Assignment:
Would you return, word for word, the lines of the data below from the line with "match fuel with O" through the line with "Definition depth : nat", and no others?

[Extracted data entries]
■ ■ ■ ■ ■ ■ ■

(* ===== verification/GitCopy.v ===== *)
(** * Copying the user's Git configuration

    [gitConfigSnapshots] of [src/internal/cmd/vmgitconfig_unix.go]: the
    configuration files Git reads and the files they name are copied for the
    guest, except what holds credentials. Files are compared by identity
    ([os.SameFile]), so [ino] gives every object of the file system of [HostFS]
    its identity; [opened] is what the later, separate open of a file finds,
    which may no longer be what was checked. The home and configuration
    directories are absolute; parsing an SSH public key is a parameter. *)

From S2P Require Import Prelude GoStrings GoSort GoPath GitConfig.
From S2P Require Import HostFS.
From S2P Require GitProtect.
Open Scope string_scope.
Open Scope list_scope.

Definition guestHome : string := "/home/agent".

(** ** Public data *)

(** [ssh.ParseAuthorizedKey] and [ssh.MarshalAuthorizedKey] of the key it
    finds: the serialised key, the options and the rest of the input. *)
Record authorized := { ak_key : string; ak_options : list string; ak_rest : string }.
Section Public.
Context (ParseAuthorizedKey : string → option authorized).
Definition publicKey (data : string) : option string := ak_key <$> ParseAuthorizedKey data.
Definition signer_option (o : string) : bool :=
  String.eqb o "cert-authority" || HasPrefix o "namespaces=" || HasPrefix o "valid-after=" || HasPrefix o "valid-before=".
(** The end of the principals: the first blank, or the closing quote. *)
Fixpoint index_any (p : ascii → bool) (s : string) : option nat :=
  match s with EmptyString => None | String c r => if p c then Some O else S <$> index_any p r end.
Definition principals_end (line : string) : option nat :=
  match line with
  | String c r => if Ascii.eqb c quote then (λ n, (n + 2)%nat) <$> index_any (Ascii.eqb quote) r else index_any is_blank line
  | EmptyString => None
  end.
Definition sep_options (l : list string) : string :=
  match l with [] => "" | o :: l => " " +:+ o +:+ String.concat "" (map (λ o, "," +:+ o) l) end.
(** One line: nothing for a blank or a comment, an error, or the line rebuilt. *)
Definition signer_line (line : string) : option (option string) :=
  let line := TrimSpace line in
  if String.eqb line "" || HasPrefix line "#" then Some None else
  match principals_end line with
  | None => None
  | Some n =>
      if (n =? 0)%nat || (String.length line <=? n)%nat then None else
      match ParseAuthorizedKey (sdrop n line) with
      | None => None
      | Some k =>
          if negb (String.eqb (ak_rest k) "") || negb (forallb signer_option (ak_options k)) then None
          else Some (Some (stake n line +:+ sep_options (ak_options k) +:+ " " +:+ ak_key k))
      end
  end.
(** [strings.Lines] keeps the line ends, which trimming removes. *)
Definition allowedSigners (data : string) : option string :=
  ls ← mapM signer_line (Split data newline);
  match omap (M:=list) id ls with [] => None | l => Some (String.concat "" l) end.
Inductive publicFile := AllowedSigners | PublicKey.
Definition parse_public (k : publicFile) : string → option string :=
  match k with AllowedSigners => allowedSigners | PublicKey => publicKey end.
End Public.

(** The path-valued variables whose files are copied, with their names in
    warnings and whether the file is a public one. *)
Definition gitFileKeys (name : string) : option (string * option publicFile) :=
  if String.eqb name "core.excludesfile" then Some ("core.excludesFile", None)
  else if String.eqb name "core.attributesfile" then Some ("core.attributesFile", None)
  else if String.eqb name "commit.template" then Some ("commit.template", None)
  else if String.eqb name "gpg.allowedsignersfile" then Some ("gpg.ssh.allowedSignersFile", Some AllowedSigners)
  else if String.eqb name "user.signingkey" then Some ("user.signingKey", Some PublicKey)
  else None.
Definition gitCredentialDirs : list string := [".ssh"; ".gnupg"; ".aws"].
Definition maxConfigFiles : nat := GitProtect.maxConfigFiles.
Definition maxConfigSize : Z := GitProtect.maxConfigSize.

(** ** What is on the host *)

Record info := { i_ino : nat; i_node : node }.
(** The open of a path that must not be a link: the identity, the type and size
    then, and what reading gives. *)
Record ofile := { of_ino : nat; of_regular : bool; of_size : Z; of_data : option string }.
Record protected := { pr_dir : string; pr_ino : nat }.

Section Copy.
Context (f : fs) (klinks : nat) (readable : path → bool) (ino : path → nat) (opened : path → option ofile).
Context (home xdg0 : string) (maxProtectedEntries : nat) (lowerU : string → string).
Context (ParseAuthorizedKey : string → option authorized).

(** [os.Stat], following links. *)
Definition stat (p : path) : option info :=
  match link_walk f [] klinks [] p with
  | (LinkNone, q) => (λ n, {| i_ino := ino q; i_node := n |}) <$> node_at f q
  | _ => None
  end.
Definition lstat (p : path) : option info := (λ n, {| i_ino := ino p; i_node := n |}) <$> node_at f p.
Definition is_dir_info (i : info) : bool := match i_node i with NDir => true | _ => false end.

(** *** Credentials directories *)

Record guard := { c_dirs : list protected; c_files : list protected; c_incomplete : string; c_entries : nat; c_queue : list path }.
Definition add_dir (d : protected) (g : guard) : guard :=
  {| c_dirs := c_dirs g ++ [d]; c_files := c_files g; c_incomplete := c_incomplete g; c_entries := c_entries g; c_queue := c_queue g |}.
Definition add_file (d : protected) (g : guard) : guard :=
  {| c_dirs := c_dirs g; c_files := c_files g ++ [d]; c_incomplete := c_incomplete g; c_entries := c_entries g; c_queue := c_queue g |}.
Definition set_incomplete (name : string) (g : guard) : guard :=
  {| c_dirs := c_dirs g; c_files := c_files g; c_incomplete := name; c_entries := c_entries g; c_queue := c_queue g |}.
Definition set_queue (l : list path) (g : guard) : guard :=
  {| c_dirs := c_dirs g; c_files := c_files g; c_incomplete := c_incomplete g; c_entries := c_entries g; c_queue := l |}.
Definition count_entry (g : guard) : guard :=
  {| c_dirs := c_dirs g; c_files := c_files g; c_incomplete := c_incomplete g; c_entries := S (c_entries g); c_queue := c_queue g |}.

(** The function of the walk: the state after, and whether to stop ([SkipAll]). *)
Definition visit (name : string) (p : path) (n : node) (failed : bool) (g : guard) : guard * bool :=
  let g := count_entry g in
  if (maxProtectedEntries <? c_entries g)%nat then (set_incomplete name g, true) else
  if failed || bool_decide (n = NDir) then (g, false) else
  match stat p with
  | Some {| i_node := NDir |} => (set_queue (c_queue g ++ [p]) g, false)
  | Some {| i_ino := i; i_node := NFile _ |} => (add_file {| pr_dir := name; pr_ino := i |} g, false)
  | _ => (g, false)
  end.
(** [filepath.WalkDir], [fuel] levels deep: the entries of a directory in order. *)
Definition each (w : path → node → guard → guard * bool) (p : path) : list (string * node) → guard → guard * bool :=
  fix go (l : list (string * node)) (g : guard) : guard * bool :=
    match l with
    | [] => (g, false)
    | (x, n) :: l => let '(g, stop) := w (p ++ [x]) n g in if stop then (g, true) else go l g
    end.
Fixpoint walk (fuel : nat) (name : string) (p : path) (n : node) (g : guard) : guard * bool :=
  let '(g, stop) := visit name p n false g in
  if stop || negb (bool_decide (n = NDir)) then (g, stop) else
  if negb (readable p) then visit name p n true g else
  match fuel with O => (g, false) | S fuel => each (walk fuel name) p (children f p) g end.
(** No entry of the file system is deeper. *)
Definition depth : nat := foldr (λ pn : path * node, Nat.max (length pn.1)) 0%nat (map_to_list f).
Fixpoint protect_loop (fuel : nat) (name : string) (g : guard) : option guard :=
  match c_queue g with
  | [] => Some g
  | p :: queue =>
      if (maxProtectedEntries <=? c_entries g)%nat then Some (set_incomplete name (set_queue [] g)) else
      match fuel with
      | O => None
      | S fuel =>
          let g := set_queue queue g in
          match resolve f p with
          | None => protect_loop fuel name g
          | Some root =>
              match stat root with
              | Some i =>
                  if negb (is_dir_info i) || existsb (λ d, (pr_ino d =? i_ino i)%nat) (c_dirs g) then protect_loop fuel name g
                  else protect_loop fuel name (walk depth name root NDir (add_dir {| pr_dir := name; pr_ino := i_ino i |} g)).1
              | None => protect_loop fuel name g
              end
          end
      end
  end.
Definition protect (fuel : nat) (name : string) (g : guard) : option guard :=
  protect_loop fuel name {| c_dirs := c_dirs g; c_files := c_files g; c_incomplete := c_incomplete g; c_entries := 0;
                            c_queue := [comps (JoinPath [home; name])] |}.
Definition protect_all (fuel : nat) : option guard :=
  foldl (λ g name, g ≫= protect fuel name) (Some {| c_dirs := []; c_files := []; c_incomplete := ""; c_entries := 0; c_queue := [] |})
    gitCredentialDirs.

■ ■ ■ ■ ■ ■ ■

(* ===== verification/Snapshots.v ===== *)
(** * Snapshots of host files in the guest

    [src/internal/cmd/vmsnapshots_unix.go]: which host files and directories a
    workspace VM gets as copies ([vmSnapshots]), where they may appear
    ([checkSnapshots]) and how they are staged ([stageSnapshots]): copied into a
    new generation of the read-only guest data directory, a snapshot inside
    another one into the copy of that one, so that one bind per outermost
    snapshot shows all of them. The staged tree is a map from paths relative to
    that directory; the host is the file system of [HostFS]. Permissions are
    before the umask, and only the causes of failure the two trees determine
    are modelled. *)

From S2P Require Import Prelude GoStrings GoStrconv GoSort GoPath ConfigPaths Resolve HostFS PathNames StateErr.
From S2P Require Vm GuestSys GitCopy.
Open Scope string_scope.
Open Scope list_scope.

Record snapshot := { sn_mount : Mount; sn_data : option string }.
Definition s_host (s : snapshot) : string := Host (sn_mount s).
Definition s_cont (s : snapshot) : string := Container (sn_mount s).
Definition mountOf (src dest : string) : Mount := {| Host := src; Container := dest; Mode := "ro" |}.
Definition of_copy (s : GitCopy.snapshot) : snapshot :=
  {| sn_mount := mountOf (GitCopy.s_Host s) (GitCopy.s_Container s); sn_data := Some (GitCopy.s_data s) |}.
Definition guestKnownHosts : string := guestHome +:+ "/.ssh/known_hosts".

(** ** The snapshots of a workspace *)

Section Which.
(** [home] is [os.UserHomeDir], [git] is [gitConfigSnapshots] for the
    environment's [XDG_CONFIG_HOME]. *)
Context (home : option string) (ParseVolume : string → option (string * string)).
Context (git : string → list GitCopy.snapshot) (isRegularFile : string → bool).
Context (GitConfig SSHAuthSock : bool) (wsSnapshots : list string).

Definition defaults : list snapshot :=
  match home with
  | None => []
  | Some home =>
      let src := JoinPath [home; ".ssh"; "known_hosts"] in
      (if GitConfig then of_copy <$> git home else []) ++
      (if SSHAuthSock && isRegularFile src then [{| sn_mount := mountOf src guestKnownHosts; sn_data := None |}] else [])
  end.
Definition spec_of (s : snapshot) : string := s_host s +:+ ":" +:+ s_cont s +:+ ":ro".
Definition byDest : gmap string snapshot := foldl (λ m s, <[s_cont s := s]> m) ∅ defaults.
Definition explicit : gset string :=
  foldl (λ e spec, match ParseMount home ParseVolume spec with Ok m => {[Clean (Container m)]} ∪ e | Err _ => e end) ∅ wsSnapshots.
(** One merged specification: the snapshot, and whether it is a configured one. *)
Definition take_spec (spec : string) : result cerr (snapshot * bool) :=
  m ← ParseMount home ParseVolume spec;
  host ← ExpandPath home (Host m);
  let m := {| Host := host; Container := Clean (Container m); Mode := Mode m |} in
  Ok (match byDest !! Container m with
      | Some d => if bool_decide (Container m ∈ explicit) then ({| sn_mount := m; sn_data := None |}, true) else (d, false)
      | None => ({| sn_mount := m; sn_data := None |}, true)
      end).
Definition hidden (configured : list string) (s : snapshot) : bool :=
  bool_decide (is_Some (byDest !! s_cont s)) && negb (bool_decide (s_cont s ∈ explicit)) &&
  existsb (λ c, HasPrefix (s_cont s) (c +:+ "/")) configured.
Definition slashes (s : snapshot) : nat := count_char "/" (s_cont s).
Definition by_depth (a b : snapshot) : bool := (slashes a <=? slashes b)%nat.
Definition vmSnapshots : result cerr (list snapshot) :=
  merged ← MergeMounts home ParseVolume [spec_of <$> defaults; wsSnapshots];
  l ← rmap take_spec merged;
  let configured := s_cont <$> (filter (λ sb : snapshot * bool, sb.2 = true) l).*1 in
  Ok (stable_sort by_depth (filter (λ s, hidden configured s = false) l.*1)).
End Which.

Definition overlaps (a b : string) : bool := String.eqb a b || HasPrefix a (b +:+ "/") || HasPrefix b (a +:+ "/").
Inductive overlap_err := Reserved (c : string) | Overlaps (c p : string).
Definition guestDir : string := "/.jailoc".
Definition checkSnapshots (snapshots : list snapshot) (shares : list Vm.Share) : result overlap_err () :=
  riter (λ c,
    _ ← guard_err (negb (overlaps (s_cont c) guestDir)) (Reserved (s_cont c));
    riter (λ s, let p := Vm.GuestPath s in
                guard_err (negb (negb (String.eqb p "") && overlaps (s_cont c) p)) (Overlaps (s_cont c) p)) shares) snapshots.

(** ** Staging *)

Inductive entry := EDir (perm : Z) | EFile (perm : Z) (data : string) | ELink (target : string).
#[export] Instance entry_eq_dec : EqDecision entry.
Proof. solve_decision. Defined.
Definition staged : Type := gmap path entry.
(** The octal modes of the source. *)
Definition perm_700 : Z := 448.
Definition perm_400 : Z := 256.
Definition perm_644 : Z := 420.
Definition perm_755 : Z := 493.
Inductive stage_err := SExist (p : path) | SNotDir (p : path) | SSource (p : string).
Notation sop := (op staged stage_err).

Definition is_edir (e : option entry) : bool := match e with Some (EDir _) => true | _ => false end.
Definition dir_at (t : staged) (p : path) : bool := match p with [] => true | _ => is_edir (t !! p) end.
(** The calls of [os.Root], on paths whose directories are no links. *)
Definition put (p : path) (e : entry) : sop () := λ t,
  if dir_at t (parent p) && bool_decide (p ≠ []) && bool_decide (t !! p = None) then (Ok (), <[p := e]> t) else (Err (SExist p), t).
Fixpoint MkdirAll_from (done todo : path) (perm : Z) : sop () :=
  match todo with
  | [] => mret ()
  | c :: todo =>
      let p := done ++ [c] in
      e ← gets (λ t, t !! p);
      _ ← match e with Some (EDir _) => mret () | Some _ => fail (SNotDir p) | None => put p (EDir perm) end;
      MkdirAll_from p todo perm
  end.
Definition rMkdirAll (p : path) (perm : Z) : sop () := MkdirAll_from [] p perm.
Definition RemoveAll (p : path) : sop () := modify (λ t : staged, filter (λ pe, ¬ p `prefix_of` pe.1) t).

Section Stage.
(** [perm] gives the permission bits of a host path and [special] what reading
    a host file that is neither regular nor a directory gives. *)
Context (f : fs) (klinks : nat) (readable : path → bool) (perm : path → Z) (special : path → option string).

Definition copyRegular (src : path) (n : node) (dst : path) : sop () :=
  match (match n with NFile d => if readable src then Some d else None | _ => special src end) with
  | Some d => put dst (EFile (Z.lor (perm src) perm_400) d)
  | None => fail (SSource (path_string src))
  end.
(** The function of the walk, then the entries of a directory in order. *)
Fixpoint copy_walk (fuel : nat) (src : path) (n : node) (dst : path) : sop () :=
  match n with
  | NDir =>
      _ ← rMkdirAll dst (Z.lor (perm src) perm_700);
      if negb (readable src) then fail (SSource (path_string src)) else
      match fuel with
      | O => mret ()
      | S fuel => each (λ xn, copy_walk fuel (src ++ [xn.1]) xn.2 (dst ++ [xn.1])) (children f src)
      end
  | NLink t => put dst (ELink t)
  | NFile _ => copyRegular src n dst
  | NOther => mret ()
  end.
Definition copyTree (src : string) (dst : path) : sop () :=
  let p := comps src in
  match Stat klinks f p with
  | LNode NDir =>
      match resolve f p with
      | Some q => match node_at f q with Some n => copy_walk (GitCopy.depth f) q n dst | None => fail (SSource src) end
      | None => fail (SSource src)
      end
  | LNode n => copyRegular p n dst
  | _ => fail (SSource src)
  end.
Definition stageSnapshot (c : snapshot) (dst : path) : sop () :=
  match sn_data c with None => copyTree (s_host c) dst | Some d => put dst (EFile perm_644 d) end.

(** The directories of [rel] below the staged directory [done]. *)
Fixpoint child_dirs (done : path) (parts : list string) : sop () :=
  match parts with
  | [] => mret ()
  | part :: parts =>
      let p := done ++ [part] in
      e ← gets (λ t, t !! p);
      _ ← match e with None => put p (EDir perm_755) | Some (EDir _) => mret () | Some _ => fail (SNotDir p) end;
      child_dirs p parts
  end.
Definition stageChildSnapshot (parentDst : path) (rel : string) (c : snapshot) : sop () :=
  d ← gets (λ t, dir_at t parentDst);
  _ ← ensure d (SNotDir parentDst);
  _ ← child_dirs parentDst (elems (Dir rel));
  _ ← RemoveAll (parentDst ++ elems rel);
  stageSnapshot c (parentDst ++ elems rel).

■ ■ ■ ■ ■ ■ ■

Solution to this problem:
  match fuel with O => (g, false) | S fuel => each (walk fuel name) p (children f p) g end.
(** No entry of the file system is deeper. *)
Definition depth : nat := foldr (λ pn : path * node, Nat.max (length pn.1)) 0%nat (map_to_list f).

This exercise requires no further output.